Because of her size, your baby may move around less as her surroundings become more cramped. Her head may be resting on your pubic bone in preparation for labor and delivery.
Other developments taking place this week:
- Central nervous system will continue to mature.
- Lungs. The lungs will most likely be fully developed by Week 35.
- Activity. Your baby develops daily activity cycles. You may notice she is often more active at night, when you're trying to rest.
- Respiratory and digestive systems. Even though they won't be considered full-term until the end of the 40th week, your baby's respiratory and digestive systems are nearly mature.

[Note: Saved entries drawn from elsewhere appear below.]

(* ===== verification/ResolverInv.v ===== *)
(** * The invariant of the resolver engine (c-ares)

    What every operation of Resolver.v keeps: the four kinds of query lists
    agree with the store of live queries, the send queues and receive buffers
    own what they point to, every allocated block is accounted for, and every
    query issued is either live or has been called back once. *)

From S2P Require Import Prelude DnsWire ParseHost CreateQuery Channel Resolver.
Open Scope Z_scope.

(** ** What the trace says *)

Definition ended_of (e : event) : option Z :=
  match e with EvCallback q _ _ _ _ => q | _ => None end.

(** The queries whose callback was invoked, newest first. *)
Definition ended (t : list event) : list Z := omap ended_of t.

Definition sent_of (q : Z) (e : event) : Z :=
  match e with EvSent q' _ _ _ => if decide (q' = q) then 1 else 0 | _ => 0 end.

(** How often a query was handed to a socket or queued on a connection. *)
Fixpoint sends (t : list event) (q : Z) : Z :=
  match t with [] => 0 | e :: t' => sent_of q e + sends t' q end.

(** ** Blocks owned by the servers *)

Definition sr_blocks (sr : send_request) : Z := 1 + blocks_opt (data_storage sr).

Fixpoint sendq_blocks (l : list send_request) : Z :=
  match l with [] => 0 | sr :: l' => sr_blocks sr + sendq_blocks l' end.

Definition server_blocks (s : server_state) : Z :=
  sendq_blocks (sendq s) + blocks_opt (tcp_buffer s).

Fixpoint blocks (l : list server_state) : Z :=
  match l with [] => 0 | s :: l' => server_blocks s + blocks l' end.

(** ** The parts of the invariant *)

(** The configuration: at least one server and one try, and time-outs that do
    not overflow an [int] and are never 0. *)
Record config_ok (k : config) (n : nat) : Prop := {
  co_servers : (1 <= n)%nat;
  co_tries : 1 <= tries k <= 31;
  co_timeout : 2 <= cfg_timeout k;
  co_overflow : cfg_timeout k * 2 ^ (tries k - 1) * 16 <= INT_MAX }.
(* ===== verification/ResolverSend.v ===== *)
(** * Sending queries and moving them on (c-ares)

    Proofs about [ares__send_query], [next_server], [handle_error],
    [process_timeouts] and [process_broken_connections] of Resolver.v: they
    terminate, keep the invariant of ResolverInv.v and leave no expired
    query behind. *)

From S2P Require Import Prelude DnsWire ParseHost CreateQuery Channel Resolver ResolverInv.
Open Scope Z_scope.

(** ** Time *)

(** The clock reading of an operation: not before the last one processed. *)
Record now_ok (now : timeval) (c : chan) : Prop := {
  no_sec : last_timeout_processed c <= tv_sec now;
  no_usec : 0 <= tv_usec now < 1000000 }.

Lemma timeadd_future now ms :
  0 <= tv_usec now < 1000000 -> 1 <= ms ->
  tv_sec now <= tv_sec (timeadd now ms) /\ ares__timedout now (timeadd now ms) = false.
Proof.
  intros Hu Hm. unfold timeadd, ares__timedout.
  rewrite Z.quot_div_nonneg, Z.rem_mod_nonneg by lia.
  pose proof (Z.div_mod ms 1000 ltac:(lia)). pose proof (Z.mod_pos_bound ms 1000 ltac:(lia)).
  pose proof (Z.div_pos ms 1000 ltac:(lia) ltac:(lia)).
  destruct (Z.leb_spec 1000000 (tv_usec now + ms mod 1000 * 1000)); cbn;
    repeat cdec_one; split; try lia; try done.
Qed.

Lemma wp_attempt_timeout k n tc rnd h (Q : Z -> heap -> Prop) :
  config_ok k n -> 0 <= tc < Z.of_nat n * tries k ->
  (forall t, 1 <= t -> Q t h) ->
  wp (attempt_timeout (cfg_timeout k) tc n rnd) h Q.
Proof.
  intros [Hn Ht Hto Hov] Htc HQ. unfold attempt_timeout.
  rewrite Z.quot_div_nonneg by lia.
  set (e := tc / Z.of_nat n).
  assert (He : 0 <= e <= tries k - 1).
  { subst e. split; [apply Z.div_pos; lia|].
    assert (tc / Z.of_nat n < tries k); [|lia]. apply Z.div_lt_upper_bound; lia. }
  assert (Hp : 1 <= 2 ^ e <= 2 ^ (tries k - 1)).
  { split; [|apply Z.pow_le_mono_r; lia]. pose proof (Z.pow_pos_nonneg 2 e). lia. }
  assert (Hr : 0 <= Z.land rnd 7 <= 7).
  { change (Z.land rnd 7) with (Z.land rnd (Z.ones 3)). rewrite Z.land_ones by lia.
    pose proof (Z.mod_pos_bound rnd 8 ltac:(lia)). change (2 ^ 3) with 8. lia. }
  assert (Hm : cfg_timeout k * 2 ^ e * 16 <= INT_MAX) by nia.
  wp_step. unfold int_shl.
  rewrite (proj2 (Z.leb_le 0 _)), (proj2 (Z.ltb_lt e 32)), (proj2 (Z.leb_le (_ * _) _)) by lia.
  cbn [andb]. wp_step. wp_step. unfold int_mul.
  rewrite (proj2 (Z.leb_le INT_MIN _)), (proj2 (Z.leb_le (_ * _) INT_MAX)) by
    (unfold INT_MIN, INT_MAX in *; nia).
  cbn [andb]. wp_step. wp_step. apply HQ. rewrite Z.quot_div_nonneg by nia.
  apply Z.div_le_lower_bound; [lia|]. nia.
Qed.

Lemma rem_nonneg a : 0 <= a -> (0 <=? Z.rem a ARES_TIMEOUT_TABLE_SIZE) = true.
Proof. intros Ha. apply Z.leb_le, Z.rem_nonneg; [done|lia]. Qed.

(** ** Filing a query that was transmitted *)

Lemma file_moved q now r t i s zs h c :
  ares__timedout now t = false -> moved q now c (file_state q r t i s zs h c).
Proof.
  intros Ht. constructor; cbn; try done.
  - unfold nservers; cbn. by rewrite length_insert, length_fmap.
  - intros p Hne. by rewrite lookup_insert_ne.
  - intros b. rewrite bucket_insert. case_decide as E.
    + subst b. exists [q]. split; [by right|]. by rewrite bucket_without.
    + exists []. split; [by left|]. by rewrite bucket_without, app_nil_r.
  - intros x. rewrite lookup_insert_eq. by intros [= <-].
Qed.

Lemma file_sendqs_ok q r t i s zs h c :
  sendqs_ok c -> queries c !! q = Some r -> servers c !! i = Some s ->
  sendqs_ok (file_state q r t i s zs h c).
Proof.
  intros Hs Hr Hi.
  pose proof (sendqs_set_query _ _ _ (set_q_timeout t r) Hs Hr eq_refl eq_refl) as Hs'.
  intros j x. cbn. intros [(-> & <- & _)|(Hne & Hx)]%list_lookup_insert_Some.
  - apply (Hs' _ _ Hi).
  - rewrite list_lookup_fmap in Hx. destruct (servers c !! j) as [y|] eqn:E; [|done].
    injection Hx as <-. apply (Hs' _ _ E).
Qed.

Lemma file_recvs_ok q r t i s zs h c :
  recvs_ok c -> servers c !! i = Some s -> recvs_ok (file_state q r t i s zs h c).
Proof.
  intros Hs Hi j x. cbn. intros [(-> & <- & _)|(Hne & Hx)]%list_lookup_insert_Some.
  - by destruct (Hs _ _ Hi).
  - rewrite list_lookup_fmap in Hx. destruct (servers c !! j) as [y|] eqn:E; [|done].
    injection Hx as <-. by destruct (Hs _ _ E).
Qed.
(** Destroying a channel calls every query back, passes the assertions and
    releases every block of the engine. *)
Lemma ewp_ares_destroy base c :
  ready base c ->
  ewp ares_destroy c (fun _ c' => live (mem c') = base /\ next_addr c' = next_addr c /\
    ended (trace c') ≡ₚ seqZ 1 (next_addr c - 1)).
Proof.
  intros (HI & Hst & Hca). destruct (HI 0%nat) as (Hc & _ & Hr). unfold ares_destroy.
  do 3 ewp_step. eapply ewp_mono; [apply (ewp_destroy_loop base (all_queries c)); [|done]|].
  { by split_and!. }
  intros _ c1 [(Hc1 & Hr1 & Hst1 & Ha1 & Hca1) Hd].
  pose proof (core_idle _ _ _ _ Hc1 Ha1 Hca1) as Hnone.
  do 3 ewp_step. apply ewp_assert; [by rewrite Ha1|].
  do 3 ewp_step. apply ewp_assert; [by eapply table_empty_ok; [apply Hc1|]|].
  do 3 ewp_step. apply ewp_assert; [by eapply table_empty_ok; [apply Hc1|]|].
  eapply ewp_mono; [by apply ewp_destroy_servers|]. intros _ c4 (Hc4 & F & Hcl).
  destruct (c_mem _ _ _ _ Hc4) as [_ Hm]. destruct (c_issued _ _ _ _ Hc4) as [_ Hp].
  rewrite (f_all _ _ _ F), (f_cancelled _ _ _ F), Ha1, Hca1 in Hm, Hp.
  rewrite (f_next _ _ _ F), (dr_next _ _ Hd) in *. rewrite app_nil_r in Hp.
  rewrite blocks_closed in Hm; [|done].
  split_and!; [cbn in Hm; unfold Zlen in Hm; cbn in Hm; lia|done|done].
Qed.

(** ** [ares_timeout] *)

(** The milliseconds from [now] to a time-out that is set, 0 when it passed. *)
Definition remaining (now : timeval) (r : query) : option Z :=
  if tv_sec (q_timeout r) =? 0 then None else Some (Z.max 0 (timeoffset now (q_timeout r))).

Definition remaining_list (now : timeval) (c : chan) (l : list Z) : list Z :=
  omap (fun q => queries c !! q ≫= remaining now) l.
(* ===== verification/ResolverTheorems.v ===== *)
(** * What is proved of the resolver engine (c-ares)

    The theorems about Resolver.v, with concrete channels that show their
    hypotheses can hold, and four behaviours that are wrong. *)

From S2P Require Import Prelude DnsWire ParseList ParseHost CreateQuery Channel.
From S2P Require Import Resolver ResolverInv ResolverSend ResolverAnswer ResolverIO.
Open Scope Z_scope.

(** ** Runs *)

Section runs.
Context (k : config) (fl : Z) (addrs : list ares_addr) (now : timeval) (h : heap)
  (zs : list Z) (ps : list pkt) (ops : list op).
Let c0 := init_channel k fl addrs now h zs ps.

(** C20. A run of the engine is safe and terminates, under these conditions: a
    fresh channel without [ARES_FLAG_EDNS], with at least one server, 1 to 31
    tries and a time-out of at least 2 ms that, doubled for each try and times 16,
    fits an [int]; queries of at most 32767 bytes; [ares_cancel] only without
    [ARES_FLAG_STAYOPEN]; a clock that does not go back. Then every sequence of
    [ares_send], [ares_process], [ares_process_fd] and [ares_cancel], whatever the
    network, the system calls, the socket callbacks and the allocator do, returns
    in a state that satisfies the invariant [ready]: no freed query is used, no
    request in a send queue dangles, every list and table lists exactly the live
    queries that belong there, and every allocated block is owned once, and no
    loop runs out of its bound; unless the run reaches the processing of a TCP
    message of more than 32767 bytes, at which [ewp] excuses it. The conditions on
    EDNS, [ares_cancel] and the time-outs are needed: the examples below break
    each of them. *)
Theorem resolver_run_safe :
  config_ok k (length addrs) -> Z.testbit fl ARES_FLAG_EDNS = false -> 1 <= tv_sec now ->
  0 <= live h -> ops_ok fl (tv_sec now) ops ->
  ewp (run ops) c0 (fun _ c => ready (live h) c).
Proof.
  intros Hk Hf Hn Hl Ho. eapply ewp_mono; [eapply (ewp_run (live h)); [by apply init_ready|done|done]|].
  intros ? c H. apply H.
Qed.
Lemma ares_set_sortlist_safe_witness :
  exists r h, ares_set_sortlist ex_inet_addr [] ex_sortstr (Heap 0 []) = Ret r h /\
    r = (ARES_SUCCESS, [Apattern [10; 0; 0; 1] (PATTERN_MASK [255; 0; 0; 0]) AF_INET]) /\
    live h = 1 /\ Forall pattern_ok r.2.
Proof.
  destruct (wp_outcome _ _ _ (ares_set_sortlist_safe ex_inet_addr [] ex_sortstr (Heap 0 [])
    ltac:(repeat constructor; unfold ch_slash; lia) ex_sortstr_short ltac:(constructor) ltac:(cbn; lia) ltac:(cbn; lia)))
    as (r & h & E & Hok & _).
  exists r, h. split; [exact E|]. assert (Hr := E). vm_compute in Hr. injection Hr as <- <-.
  split_and!; [reflexivity|reflexivity|exact Hok].
Defined.

(** A longer item overflows the stack: an item that starts with sixteen
    characters that are not a slash, a semicolon or a space makes
    [config_sortlist] write beyond [ipbuf], whatever follows. *)
Theorem config_sortlist_overflow inet_addr item rest sortlist fuel h :
  length item = 16%nat -> Forall (fun c => (c =? 47) || ends_item c = false) item ->
  config_sortlist inet_addr (S fuel) sortlist (item ++ rest) h = UB.
Proof.
  intros Hl Hi. destruct item as [|c item]; [done|]. cbn [config_sortlist app].
  apply Forall_cons in Hi as Hc. destruct Hc as [Hc _].
  assert (Hsemi : (c =? ch_semi) = false) by (apply orb_false_iff in Hc as [_ [? _]%orb_false_iff]; done).
  rewrite Hsemi. rewrite app_comm_cons.
  assert (Hsp : exists more q, span (fun c => (c =? 47) || ends_item c) ((c :: item) ++ rest) = ((c :: item) ++ more, q)).
  { clear Hl Hsemi Hc. induction Hi as [|x l Hx Hi IH].
    { destruct (span (fun c => (c =? 47) || ends_item c) rest) as [m q] eqn:E. by exists m, q. }
    destruct IH as (m & q & E). exists m, q. cbn [app span]. by rewrite Hx, E. }
  destruct Hsp as (more & q & ->). destruct (match q with [] => _ | _ => _ end) as [slash q'].
  unfold item_pattern, copy_to. destruct (Z.ltb_spec (Zlen ((c :: item) ++ more)) 16) as [Hlt|]; [|done].
  unfold Zlen in Hlt. rewrite length_app in Hlt. lia.
Qed.

Lemma config_sortlist_overflow_witness :
  config_sortlist ex_inet_addr 1 [] (replicate 16 49 ++ []) (Heap 0 []) = UB.
Proof.
  apply (config_sortlist_overflow ex_inet_addr (replicate 16 49) [] [] 0); [reflexivity|].
  repeat constructor.
Defined.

- Immune system starts to develop.
- Umbilical cord. It's now about 20 inches long and approaching 1/2 inch in diameter. At birth it will be about 2 feet long and a 1/2 inch thick.
What's happening with you
Weekly doctor visits. By the 35th week your doctor will probably want to start seeing you every week until you deliver. Starting now your doctor may begin regularly checking your cervix, looking for effacement and dilation rates and to check your baby's position. "Effacement" refers to how much your cervix has stretched and thinned, and "dilation" means how much the cervix is starting to open so your baby can move through the birth canal. (A cervix is fully dilated at 10 centimeters.)
Between Weeks 35 and 37 your doctor also may test you for Group B streptococcus, an infection that can be passed on to newborns during birth.